Problem to solve:
Looking through the data below, work out how many lines have the word "Scope". Reply with that number only.

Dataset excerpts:
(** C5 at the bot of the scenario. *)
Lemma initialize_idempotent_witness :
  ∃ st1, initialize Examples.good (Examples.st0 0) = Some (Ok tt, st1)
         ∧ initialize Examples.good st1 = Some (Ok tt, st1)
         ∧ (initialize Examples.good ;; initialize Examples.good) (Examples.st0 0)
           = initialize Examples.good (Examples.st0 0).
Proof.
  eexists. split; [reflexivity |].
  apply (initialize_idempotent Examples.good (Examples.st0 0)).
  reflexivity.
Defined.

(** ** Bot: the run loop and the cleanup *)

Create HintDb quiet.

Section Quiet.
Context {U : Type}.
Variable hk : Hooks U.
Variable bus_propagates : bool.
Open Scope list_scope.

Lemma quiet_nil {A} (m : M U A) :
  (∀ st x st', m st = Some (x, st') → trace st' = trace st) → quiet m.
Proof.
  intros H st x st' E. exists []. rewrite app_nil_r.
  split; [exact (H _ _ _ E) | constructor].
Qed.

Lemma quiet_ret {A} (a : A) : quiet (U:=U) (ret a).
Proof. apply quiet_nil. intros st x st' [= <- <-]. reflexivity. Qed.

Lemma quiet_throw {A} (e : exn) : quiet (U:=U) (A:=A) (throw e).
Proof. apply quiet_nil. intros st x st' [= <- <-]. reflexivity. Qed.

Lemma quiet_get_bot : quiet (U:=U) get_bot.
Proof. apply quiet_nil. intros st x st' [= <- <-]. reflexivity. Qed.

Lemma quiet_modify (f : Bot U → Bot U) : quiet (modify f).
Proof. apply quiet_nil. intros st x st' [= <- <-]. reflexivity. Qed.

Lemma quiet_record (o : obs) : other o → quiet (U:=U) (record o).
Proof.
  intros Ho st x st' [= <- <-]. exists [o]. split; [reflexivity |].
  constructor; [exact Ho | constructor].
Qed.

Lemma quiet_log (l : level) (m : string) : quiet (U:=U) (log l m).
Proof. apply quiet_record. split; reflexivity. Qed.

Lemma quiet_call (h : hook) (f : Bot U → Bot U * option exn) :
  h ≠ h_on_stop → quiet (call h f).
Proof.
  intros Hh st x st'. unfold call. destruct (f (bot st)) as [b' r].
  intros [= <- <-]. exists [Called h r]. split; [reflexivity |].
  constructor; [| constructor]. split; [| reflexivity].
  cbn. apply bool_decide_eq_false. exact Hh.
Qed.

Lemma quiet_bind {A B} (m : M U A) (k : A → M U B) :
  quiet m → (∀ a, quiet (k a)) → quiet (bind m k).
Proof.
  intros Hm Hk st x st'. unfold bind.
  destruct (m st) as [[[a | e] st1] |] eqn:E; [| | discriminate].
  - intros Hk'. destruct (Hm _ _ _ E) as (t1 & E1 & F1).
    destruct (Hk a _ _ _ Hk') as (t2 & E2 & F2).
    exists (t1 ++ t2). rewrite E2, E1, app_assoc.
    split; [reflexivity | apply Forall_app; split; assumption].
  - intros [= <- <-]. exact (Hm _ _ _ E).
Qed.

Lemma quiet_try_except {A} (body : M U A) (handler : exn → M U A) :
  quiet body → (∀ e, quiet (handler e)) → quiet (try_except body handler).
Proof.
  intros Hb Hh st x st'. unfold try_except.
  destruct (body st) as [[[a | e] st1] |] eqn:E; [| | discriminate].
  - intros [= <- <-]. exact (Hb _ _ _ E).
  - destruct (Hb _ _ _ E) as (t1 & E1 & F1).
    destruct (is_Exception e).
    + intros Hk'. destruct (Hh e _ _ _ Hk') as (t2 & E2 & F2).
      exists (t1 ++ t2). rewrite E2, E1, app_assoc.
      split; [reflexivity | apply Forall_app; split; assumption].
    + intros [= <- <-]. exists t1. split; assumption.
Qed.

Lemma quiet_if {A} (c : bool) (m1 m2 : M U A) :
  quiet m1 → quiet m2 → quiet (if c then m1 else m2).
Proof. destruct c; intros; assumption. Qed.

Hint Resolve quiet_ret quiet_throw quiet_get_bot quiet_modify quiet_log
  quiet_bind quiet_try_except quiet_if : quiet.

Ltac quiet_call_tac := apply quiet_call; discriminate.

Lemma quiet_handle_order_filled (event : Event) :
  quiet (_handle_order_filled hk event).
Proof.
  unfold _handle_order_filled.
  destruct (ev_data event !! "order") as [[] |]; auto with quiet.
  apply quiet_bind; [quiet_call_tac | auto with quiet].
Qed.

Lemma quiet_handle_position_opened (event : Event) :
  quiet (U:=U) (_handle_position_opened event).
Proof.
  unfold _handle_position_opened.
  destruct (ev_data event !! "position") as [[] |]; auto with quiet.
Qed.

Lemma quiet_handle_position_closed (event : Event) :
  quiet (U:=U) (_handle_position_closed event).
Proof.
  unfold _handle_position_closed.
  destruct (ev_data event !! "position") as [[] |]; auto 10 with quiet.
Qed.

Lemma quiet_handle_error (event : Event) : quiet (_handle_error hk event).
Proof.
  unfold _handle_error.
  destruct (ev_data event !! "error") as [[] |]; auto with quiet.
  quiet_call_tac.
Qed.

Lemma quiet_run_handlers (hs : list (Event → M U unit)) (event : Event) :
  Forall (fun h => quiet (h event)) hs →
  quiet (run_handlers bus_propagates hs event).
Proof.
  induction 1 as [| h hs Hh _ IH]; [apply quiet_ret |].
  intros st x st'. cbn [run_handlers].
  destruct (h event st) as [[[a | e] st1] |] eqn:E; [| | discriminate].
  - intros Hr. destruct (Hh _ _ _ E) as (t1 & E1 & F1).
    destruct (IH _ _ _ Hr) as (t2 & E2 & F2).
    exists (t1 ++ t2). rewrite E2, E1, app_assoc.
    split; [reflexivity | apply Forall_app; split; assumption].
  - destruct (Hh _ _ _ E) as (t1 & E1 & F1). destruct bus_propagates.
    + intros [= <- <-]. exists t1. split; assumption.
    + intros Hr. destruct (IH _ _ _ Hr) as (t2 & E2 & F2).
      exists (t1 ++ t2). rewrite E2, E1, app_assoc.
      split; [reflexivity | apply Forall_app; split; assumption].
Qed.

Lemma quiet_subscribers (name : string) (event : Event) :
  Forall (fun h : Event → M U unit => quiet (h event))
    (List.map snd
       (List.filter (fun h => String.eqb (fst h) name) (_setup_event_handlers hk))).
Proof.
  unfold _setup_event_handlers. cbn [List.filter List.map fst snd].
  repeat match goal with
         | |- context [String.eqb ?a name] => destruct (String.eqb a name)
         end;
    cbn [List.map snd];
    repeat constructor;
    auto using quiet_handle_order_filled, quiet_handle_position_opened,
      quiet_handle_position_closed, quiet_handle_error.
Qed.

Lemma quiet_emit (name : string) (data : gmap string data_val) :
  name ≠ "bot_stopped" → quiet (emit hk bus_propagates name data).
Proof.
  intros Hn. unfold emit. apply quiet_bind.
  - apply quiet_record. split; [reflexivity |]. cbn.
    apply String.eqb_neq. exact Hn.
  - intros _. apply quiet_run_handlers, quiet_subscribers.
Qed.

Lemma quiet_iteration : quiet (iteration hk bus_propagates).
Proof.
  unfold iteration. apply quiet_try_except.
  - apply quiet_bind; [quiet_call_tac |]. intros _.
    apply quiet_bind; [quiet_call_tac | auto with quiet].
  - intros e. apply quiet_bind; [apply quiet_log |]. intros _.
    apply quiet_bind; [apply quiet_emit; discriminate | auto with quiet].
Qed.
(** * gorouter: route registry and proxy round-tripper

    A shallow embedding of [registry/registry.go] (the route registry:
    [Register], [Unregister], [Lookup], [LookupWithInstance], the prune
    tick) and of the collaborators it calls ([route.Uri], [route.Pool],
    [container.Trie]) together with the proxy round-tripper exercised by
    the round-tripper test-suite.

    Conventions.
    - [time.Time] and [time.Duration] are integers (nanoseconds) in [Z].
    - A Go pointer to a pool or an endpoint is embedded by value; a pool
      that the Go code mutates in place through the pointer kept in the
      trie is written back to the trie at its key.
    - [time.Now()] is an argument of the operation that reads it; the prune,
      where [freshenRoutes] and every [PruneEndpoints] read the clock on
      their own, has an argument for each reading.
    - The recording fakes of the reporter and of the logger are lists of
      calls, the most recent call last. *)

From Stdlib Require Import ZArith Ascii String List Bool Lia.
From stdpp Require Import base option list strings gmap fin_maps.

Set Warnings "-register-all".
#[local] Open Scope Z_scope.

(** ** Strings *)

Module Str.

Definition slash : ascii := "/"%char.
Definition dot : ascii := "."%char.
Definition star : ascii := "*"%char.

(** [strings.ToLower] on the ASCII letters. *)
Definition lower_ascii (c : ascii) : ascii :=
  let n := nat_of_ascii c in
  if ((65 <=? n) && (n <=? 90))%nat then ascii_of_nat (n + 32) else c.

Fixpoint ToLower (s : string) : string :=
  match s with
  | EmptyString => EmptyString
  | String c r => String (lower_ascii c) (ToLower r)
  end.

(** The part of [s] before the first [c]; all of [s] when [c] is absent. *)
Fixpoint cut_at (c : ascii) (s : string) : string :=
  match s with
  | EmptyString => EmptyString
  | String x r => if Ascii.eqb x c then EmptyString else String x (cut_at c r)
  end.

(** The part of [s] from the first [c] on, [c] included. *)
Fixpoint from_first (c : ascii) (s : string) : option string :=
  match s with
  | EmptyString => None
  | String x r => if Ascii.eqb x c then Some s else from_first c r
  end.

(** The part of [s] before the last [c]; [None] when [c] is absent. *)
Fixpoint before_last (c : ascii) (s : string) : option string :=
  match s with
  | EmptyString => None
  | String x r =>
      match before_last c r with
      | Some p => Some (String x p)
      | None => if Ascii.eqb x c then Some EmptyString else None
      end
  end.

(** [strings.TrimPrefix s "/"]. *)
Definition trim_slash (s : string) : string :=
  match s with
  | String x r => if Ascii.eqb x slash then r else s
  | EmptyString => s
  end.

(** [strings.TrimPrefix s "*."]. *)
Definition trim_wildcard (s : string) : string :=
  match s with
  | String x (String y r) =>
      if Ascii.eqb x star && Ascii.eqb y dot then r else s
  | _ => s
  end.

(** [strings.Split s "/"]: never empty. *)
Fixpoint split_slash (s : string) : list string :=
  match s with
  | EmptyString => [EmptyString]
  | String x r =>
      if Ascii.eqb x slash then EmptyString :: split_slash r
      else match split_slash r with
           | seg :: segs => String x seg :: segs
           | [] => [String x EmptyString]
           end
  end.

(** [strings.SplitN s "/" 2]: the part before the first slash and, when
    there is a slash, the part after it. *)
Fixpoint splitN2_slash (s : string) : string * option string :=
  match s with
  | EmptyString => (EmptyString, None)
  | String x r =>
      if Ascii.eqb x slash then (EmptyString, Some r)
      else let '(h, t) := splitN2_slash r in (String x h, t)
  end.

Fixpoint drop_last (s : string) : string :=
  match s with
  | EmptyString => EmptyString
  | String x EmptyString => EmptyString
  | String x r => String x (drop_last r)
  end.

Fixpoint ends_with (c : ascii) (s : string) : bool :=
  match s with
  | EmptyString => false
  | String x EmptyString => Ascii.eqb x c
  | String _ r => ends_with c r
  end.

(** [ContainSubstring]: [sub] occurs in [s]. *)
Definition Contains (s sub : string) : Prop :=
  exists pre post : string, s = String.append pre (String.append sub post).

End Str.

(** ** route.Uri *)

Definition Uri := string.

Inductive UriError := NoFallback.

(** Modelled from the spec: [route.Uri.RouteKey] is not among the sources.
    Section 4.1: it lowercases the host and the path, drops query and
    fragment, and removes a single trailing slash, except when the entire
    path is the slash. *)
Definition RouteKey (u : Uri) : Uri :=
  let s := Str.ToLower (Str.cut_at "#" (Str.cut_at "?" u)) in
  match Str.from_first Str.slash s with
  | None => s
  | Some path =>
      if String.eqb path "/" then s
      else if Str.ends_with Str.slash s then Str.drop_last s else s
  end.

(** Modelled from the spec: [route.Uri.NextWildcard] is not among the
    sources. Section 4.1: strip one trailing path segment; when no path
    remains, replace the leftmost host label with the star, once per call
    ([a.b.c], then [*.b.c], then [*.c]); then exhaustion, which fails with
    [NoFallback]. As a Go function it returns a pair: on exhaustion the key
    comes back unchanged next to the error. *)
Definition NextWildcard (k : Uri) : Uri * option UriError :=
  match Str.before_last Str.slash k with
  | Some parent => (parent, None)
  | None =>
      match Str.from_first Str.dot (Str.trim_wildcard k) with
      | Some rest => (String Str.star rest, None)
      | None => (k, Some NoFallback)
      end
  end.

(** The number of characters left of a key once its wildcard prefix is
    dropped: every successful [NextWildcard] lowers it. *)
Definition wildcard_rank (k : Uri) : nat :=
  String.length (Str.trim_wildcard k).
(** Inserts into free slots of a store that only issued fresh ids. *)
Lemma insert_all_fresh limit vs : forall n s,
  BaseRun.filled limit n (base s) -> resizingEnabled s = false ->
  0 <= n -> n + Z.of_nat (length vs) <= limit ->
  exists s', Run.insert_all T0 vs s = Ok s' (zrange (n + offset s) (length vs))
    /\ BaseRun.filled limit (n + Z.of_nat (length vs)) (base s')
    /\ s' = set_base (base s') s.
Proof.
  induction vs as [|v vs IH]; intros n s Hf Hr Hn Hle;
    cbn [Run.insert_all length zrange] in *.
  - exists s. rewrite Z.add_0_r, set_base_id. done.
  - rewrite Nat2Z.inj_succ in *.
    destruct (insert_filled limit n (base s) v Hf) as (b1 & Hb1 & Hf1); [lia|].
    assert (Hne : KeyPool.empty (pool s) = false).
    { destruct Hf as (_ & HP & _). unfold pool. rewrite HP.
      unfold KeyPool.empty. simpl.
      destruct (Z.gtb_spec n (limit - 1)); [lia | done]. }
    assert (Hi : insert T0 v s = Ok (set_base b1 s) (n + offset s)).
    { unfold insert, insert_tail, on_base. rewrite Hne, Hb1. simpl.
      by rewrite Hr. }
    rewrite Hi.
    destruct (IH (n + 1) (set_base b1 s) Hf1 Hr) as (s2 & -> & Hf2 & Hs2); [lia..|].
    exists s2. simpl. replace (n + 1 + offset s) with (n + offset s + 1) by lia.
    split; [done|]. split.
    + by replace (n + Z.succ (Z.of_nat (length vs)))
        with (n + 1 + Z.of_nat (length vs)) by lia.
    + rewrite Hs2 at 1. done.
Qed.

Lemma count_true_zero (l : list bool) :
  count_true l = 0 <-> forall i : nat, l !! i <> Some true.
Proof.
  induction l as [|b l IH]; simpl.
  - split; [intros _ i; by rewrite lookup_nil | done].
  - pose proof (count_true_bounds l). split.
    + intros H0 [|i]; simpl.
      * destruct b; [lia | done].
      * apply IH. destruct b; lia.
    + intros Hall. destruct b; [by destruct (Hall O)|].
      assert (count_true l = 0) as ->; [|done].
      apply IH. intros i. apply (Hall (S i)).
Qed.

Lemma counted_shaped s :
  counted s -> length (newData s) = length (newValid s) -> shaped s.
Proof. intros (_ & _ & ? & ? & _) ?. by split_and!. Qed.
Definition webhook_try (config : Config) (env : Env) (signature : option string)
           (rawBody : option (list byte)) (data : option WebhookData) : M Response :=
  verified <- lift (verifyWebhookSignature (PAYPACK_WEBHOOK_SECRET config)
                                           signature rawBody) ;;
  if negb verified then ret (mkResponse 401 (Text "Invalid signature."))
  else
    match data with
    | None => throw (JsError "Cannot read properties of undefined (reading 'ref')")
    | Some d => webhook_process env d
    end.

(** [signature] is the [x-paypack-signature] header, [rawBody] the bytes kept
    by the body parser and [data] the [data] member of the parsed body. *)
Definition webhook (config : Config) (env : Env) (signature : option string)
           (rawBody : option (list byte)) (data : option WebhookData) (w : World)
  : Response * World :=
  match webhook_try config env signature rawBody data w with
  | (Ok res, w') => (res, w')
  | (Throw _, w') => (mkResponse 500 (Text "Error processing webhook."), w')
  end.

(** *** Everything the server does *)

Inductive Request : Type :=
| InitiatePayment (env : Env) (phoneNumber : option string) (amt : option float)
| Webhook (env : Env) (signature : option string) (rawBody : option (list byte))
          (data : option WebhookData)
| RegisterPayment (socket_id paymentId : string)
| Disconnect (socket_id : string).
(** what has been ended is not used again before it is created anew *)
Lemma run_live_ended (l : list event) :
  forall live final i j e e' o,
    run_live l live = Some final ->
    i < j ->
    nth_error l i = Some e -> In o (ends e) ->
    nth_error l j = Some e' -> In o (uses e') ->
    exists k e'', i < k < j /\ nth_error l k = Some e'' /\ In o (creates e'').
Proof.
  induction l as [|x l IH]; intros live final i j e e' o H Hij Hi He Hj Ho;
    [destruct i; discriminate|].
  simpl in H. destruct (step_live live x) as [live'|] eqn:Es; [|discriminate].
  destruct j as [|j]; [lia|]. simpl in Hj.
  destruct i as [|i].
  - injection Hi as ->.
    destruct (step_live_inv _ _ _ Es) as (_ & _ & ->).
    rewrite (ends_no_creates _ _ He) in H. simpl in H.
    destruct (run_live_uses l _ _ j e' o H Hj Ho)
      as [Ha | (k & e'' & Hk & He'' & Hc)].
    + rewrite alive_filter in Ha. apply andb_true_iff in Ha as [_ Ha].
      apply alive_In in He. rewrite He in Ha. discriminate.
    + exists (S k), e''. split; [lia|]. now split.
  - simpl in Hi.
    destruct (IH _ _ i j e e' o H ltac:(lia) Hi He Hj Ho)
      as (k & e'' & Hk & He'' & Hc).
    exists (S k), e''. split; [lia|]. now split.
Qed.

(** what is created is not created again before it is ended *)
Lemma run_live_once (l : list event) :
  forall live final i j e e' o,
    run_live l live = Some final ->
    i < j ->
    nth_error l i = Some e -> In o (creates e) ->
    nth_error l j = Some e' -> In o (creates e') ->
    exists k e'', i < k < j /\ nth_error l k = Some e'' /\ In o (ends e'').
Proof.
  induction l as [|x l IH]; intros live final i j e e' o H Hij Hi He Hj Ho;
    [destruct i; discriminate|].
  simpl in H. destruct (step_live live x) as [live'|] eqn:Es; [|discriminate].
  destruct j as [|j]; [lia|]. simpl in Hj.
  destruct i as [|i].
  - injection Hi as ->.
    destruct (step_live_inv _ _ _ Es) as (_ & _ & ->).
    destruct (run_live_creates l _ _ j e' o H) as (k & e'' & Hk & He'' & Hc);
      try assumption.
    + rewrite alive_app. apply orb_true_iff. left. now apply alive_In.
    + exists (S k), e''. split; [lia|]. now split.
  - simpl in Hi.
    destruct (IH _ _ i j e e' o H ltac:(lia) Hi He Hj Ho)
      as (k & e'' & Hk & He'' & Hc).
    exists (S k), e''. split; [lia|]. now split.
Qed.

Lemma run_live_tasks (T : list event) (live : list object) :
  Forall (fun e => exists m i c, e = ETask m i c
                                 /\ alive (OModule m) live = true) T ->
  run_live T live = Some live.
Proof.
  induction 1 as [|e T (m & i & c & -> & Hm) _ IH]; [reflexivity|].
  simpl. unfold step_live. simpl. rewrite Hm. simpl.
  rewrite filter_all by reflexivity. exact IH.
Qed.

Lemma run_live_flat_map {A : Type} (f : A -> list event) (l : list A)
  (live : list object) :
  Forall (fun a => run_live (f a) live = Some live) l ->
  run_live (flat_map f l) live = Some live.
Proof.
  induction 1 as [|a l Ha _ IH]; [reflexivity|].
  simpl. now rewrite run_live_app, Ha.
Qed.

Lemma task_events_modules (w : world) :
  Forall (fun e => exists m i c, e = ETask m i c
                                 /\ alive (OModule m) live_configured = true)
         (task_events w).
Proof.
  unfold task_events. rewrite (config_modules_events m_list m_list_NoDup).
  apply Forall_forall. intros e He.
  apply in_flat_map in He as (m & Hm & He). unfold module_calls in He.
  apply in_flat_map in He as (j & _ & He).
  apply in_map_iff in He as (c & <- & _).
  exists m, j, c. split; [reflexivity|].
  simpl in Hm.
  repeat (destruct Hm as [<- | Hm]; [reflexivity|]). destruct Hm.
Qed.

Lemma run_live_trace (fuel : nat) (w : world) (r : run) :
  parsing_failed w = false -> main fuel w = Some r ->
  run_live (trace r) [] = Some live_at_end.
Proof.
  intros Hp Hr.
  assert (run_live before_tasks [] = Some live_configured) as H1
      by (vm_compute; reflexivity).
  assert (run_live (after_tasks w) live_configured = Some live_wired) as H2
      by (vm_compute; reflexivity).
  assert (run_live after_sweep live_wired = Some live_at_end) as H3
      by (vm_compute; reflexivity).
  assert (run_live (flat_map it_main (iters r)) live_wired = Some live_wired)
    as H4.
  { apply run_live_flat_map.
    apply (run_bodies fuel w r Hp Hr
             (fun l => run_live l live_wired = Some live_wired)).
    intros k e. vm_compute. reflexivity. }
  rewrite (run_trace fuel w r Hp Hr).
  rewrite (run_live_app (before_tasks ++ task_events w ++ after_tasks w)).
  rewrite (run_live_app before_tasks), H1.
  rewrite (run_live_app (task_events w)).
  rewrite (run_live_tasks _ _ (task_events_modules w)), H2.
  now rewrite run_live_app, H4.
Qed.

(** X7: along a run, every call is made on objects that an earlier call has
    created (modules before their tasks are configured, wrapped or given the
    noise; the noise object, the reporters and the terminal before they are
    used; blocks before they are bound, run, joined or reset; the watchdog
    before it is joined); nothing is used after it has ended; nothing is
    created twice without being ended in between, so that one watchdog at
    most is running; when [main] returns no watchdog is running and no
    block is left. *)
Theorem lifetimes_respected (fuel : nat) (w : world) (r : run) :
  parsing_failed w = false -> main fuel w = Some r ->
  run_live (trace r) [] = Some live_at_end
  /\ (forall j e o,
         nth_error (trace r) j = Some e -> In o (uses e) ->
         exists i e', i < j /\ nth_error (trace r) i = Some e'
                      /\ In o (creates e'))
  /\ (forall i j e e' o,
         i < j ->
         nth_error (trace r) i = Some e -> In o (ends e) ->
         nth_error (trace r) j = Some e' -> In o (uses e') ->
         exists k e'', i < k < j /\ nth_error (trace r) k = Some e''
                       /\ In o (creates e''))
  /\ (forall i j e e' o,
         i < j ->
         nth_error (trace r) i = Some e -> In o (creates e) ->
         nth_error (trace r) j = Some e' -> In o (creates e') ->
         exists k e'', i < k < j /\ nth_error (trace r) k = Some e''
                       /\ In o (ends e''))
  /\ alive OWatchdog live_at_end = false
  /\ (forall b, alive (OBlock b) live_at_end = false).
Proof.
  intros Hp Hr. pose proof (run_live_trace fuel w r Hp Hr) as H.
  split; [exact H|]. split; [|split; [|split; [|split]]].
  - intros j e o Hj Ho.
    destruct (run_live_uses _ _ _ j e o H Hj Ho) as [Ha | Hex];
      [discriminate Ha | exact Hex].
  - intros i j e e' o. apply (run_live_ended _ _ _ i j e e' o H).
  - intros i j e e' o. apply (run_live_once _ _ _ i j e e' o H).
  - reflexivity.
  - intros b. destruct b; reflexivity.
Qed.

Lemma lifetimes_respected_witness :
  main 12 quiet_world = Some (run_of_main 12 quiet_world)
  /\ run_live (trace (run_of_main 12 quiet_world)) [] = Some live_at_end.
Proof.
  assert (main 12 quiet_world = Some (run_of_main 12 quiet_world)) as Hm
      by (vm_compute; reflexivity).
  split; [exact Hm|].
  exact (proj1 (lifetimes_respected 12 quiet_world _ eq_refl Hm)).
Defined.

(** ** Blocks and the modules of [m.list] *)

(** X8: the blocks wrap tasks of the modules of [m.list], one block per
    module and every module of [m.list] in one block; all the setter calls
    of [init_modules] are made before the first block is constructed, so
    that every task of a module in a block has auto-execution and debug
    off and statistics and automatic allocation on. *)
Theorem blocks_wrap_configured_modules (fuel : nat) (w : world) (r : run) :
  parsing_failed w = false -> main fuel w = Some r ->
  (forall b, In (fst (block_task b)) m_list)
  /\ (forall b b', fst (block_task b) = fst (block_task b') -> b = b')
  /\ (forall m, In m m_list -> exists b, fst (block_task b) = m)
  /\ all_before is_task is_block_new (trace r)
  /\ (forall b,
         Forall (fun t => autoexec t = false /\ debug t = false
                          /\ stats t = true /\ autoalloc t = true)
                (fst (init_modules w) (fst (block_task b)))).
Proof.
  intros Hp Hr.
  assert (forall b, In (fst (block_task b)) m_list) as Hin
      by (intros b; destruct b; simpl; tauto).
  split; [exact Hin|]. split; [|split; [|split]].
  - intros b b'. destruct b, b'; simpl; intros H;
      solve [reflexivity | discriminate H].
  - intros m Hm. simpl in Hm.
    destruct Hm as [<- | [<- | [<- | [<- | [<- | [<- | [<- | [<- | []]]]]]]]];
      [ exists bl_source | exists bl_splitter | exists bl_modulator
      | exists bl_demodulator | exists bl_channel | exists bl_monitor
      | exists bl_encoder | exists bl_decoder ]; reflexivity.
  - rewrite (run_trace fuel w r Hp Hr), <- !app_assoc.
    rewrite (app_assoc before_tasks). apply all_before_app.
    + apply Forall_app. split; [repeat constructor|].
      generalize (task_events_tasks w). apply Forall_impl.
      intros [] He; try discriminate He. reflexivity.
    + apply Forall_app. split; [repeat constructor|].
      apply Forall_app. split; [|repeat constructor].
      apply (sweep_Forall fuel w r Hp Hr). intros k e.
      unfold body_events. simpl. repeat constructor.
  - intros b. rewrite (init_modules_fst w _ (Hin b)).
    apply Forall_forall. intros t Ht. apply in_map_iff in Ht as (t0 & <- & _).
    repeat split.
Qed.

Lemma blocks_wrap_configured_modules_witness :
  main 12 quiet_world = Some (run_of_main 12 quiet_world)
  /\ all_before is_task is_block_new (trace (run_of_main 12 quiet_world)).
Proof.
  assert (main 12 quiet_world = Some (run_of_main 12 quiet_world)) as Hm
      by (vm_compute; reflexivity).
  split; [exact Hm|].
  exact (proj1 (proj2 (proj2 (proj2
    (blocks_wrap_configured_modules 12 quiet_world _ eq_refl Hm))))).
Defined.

Response below:
2